• [Your assignment] Examine the data line by line and report how many lines include the word "PlanetaryComputerSigner", with no additional output.
*** Block opens ***
(* ===== verification/GeoExec.v ===== *)
(** * The executor itself: apps/orbit-openeo/src/geo_executor/mod.rs and download.rs

    Building a [GeoExecutor], its scratch directory from creation to drop, the signers and
    downloaders it is given, the synchronous fetch, the rendering of a raster as an 8-bit
    image, and the masked index worker.  GDAL and the transports are parameters. *)

From Stdlib Require Import Ascii SpecFloat.
From S2P Require Import Prelude Text BTree F64 Json Grid FileStore UrlPolicy Mask Executor Registry Cube Window Stac Load Apply.
From S2P Require Import Raster Blocks Scenes.
Local Open Scope Z_scope.

(** ** Signers *)

Inductive AssetSigner :=
| NoopAssetSigner
| PlanetaryComputerSigner (sas_token : string)
| BearerSigner (token : string)
| OtherSigner (f : string → result ExecError string).

Fixpoint url_encode (s : string) : string :=
  match s with
  | EmptyString => ""
  | String b s =>
      if unreserved b then String b (url_encode s)
      else String "%" (String (hex_upper (byte_of b / 16)) (String (hex_upper (byte_of b mod 16)) (url_encode s)))
  end.

(** Where a query already starts, another member is appended. *)
Definition separator (href : string) : string := if has_char "?" href then "&" else "?".

Definition sign_with (s : AssetSigner) (href : string) : result ExecError string :=
  match s with
  | NoopAssetSigner => Ok href
  | PlanetaryComputerSigner sas =>
      if bool_decide (sas = "") then Ok href else Ok (href +:+ separator href +:+ sas)
  | BearerSigner token =>
      if bool_decide (token = "") then Ok href
      else Ok (href +:+ separator href +:+ "header.Authorization=" +:+ url_encode ("Bearer " +:+ token))
  | OtherSigner f => f href
  end.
*** Block closes ***
• [Solution to the problem] 2